TASK ITEM: Give back exactly the lines of the entries below from the line with "mk_WeightCounter vv (replicate" to the line with "(wc_quorum s) (u32", inclusive, and only those.

Saved data entries:
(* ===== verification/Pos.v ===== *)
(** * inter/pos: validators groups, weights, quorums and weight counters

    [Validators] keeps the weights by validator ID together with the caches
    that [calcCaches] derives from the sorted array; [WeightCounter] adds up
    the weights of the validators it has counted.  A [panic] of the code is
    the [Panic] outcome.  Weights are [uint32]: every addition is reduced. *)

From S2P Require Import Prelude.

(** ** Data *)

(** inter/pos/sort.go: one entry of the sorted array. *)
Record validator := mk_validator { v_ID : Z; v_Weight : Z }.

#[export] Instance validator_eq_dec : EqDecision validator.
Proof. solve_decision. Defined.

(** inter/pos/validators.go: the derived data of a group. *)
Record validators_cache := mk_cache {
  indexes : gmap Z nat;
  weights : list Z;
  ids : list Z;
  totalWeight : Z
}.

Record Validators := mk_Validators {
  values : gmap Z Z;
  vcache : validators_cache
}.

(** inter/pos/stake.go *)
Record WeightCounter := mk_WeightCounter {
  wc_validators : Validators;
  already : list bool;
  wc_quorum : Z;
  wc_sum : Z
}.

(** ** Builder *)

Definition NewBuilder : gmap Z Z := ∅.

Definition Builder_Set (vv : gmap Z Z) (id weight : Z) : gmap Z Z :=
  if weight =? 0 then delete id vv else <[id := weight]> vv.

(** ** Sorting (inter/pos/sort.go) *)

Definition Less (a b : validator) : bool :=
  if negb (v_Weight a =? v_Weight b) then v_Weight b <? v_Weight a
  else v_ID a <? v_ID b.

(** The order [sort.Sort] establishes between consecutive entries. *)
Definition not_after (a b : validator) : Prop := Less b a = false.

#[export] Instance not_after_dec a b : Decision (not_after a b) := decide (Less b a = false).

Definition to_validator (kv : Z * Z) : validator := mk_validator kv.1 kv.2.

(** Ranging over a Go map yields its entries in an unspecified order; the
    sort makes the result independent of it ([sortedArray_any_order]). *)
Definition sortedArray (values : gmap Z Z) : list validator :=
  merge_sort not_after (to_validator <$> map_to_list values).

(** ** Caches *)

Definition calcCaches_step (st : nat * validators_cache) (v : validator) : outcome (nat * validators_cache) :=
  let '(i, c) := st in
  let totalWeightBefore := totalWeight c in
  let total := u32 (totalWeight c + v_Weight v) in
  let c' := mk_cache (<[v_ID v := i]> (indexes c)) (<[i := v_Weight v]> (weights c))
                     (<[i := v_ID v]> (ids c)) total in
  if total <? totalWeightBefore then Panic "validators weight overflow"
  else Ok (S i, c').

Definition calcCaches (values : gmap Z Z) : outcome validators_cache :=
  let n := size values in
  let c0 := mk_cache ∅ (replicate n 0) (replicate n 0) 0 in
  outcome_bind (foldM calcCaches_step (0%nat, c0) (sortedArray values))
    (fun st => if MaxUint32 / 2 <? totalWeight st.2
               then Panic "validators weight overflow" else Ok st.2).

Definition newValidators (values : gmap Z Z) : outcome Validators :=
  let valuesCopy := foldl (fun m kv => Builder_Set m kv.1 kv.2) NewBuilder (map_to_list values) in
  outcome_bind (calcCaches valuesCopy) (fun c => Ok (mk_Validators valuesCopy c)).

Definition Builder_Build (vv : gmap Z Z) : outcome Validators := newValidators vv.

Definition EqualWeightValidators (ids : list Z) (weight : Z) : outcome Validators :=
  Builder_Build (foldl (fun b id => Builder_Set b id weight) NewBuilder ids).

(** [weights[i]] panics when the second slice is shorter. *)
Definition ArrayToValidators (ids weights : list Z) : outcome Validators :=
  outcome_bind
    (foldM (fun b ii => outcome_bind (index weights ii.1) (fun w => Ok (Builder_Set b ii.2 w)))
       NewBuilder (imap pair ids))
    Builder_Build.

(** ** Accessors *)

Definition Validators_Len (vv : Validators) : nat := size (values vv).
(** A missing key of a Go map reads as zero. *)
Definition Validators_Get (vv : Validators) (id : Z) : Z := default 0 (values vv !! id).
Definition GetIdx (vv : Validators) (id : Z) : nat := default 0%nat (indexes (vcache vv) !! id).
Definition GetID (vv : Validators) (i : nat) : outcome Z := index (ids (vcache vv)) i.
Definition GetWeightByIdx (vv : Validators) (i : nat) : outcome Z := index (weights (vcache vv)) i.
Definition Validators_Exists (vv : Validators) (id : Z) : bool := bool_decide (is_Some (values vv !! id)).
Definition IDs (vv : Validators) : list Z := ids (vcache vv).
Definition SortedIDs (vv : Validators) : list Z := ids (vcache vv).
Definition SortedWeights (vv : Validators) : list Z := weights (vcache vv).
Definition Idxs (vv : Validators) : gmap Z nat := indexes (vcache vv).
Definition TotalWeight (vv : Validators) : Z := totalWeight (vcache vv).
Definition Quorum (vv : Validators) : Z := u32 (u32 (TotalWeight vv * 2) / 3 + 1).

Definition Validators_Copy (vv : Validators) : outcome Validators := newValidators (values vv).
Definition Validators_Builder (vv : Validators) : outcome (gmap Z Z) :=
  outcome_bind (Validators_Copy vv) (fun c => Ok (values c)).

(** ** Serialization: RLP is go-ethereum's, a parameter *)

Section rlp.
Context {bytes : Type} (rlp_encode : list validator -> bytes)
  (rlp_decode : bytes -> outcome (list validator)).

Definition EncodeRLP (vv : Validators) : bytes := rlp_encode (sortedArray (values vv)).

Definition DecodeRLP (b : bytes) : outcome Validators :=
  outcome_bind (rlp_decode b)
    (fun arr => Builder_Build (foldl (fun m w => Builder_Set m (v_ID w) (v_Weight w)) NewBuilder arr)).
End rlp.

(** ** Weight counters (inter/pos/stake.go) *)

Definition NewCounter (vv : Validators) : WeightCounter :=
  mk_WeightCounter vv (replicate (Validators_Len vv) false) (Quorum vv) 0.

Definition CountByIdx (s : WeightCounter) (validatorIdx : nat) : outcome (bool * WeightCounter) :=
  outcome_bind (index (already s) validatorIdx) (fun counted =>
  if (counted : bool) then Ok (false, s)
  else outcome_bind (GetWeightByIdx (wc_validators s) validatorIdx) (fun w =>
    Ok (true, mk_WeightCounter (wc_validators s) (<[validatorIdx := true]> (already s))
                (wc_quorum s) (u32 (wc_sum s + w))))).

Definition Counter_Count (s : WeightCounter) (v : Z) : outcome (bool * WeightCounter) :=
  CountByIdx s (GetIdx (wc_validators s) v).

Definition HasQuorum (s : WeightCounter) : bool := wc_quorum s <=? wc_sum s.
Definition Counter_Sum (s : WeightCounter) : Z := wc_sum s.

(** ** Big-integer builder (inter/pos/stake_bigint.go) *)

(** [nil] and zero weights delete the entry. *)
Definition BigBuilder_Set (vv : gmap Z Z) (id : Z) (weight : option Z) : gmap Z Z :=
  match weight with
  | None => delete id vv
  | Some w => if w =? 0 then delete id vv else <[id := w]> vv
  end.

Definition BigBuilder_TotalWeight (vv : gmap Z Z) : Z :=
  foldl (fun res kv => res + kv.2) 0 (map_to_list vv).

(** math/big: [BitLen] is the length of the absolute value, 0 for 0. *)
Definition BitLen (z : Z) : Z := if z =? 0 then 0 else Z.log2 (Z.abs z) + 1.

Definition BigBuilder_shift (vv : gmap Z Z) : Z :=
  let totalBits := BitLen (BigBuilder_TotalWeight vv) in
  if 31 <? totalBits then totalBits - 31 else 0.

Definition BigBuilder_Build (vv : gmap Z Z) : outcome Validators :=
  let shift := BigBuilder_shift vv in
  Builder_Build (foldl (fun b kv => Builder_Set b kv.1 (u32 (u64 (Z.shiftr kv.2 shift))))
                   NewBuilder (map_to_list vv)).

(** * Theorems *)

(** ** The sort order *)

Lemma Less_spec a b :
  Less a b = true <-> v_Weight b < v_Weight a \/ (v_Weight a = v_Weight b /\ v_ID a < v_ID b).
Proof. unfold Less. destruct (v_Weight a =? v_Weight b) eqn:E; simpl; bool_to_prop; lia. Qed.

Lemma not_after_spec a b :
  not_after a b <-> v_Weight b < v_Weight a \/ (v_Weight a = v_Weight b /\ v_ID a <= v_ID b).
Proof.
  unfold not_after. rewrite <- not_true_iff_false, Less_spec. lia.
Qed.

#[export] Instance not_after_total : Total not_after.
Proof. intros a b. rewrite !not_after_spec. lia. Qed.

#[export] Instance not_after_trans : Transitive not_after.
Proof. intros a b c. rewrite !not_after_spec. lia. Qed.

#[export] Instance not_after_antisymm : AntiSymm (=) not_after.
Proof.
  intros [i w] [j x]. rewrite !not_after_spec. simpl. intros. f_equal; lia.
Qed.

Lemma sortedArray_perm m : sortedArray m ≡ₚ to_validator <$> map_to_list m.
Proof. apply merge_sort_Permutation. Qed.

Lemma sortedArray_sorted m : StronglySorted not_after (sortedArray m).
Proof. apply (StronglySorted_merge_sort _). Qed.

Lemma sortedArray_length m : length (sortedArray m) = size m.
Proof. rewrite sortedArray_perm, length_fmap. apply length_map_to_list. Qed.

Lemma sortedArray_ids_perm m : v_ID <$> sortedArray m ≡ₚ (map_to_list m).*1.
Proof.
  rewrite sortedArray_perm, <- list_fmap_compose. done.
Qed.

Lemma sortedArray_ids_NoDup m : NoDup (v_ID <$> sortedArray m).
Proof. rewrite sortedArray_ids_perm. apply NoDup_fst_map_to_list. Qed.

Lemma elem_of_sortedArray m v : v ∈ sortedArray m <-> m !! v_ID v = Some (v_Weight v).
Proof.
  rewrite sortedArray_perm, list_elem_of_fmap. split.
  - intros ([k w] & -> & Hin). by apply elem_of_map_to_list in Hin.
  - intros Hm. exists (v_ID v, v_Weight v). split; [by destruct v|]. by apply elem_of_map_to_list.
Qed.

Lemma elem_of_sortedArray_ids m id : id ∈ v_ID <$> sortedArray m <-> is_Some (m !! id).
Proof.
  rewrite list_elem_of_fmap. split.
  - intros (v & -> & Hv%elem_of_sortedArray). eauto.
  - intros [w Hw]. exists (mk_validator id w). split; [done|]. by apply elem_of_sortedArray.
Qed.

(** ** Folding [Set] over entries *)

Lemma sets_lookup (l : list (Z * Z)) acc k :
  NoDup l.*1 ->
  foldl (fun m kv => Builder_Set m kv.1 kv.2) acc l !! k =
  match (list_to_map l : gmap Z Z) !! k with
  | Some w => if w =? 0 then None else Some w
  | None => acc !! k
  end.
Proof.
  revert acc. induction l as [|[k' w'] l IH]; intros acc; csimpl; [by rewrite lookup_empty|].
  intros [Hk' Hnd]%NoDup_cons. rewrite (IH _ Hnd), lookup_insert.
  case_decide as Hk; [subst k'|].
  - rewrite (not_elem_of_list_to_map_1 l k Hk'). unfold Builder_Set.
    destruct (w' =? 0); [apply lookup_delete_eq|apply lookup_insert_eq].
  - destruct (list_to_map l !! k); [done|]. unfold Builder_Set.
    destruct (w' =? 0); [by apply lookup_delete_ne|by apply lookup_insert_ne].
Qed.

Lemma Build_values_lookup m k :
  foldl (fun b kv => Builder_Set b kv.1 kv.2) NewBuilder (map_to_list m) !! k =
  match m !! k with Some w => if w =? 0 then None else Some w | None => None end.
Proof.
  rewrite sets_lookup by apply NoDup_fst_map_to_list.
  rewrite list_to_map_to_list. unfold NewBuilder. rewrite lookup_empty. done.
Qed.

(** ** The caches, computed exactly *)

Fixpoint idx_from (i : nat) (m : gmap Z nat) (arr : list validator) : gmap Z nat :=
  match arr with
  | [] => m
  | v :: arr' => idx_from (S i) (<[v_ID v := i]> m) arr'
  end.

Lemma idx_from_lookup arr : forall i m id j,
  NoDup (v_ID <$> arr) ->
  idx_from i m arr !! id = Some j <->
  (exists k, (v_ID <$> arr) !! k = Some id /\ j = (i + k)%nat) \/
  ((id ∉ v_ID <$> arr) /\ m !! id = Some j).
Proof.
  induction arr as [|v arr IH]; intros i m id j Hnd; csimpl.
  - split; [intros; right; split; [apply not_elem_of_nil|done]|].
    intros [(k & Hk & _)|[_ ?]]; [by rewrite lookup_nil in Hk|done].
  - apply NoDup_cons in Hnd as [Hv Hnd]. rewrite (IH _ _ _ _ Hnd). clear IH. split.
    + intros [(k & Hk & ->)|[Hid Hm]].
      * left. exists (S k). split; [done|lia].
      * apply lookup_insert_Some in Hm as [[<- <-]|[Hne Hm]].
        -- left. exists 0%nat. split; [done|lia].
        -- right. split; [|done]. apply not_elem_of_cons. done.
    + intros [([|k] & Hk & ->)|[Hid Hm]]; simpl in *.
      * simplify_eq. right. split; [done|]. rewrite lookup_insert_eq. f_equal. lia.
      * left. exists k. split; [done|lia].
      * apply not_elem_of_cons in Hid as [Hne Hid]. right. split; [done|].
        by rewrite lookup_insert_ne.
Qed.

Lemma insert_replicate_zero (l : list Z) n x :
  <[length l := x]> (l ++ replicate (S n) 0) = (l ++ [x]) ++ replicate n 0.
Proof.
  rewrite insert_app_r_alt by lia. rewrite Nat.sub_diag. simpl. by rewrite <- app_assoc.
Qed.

REPLY:
  mk_WeightCounter vv (replicate (Validators_Len vv) false) (Quorum vv) 0.

Definition CountByIdx (s : WeightCounter) (validatorIdx : nat) : outcome (bool * WeightCounter) :=
  outcome_bind (index (already s) validatorIdx) (fun counted =>
  if (counted : bool) then Ok (false, s)
  else outcome_bind (GetWeightByIdx (wc_validators s) validatorIdx) (fun w =>
    Ok (true, mk_WeightCounter (wc_validators s) (<[validatorIdx := true]> (already s))
                (wc_quorum s) (u32 (wc_sum s + w))))).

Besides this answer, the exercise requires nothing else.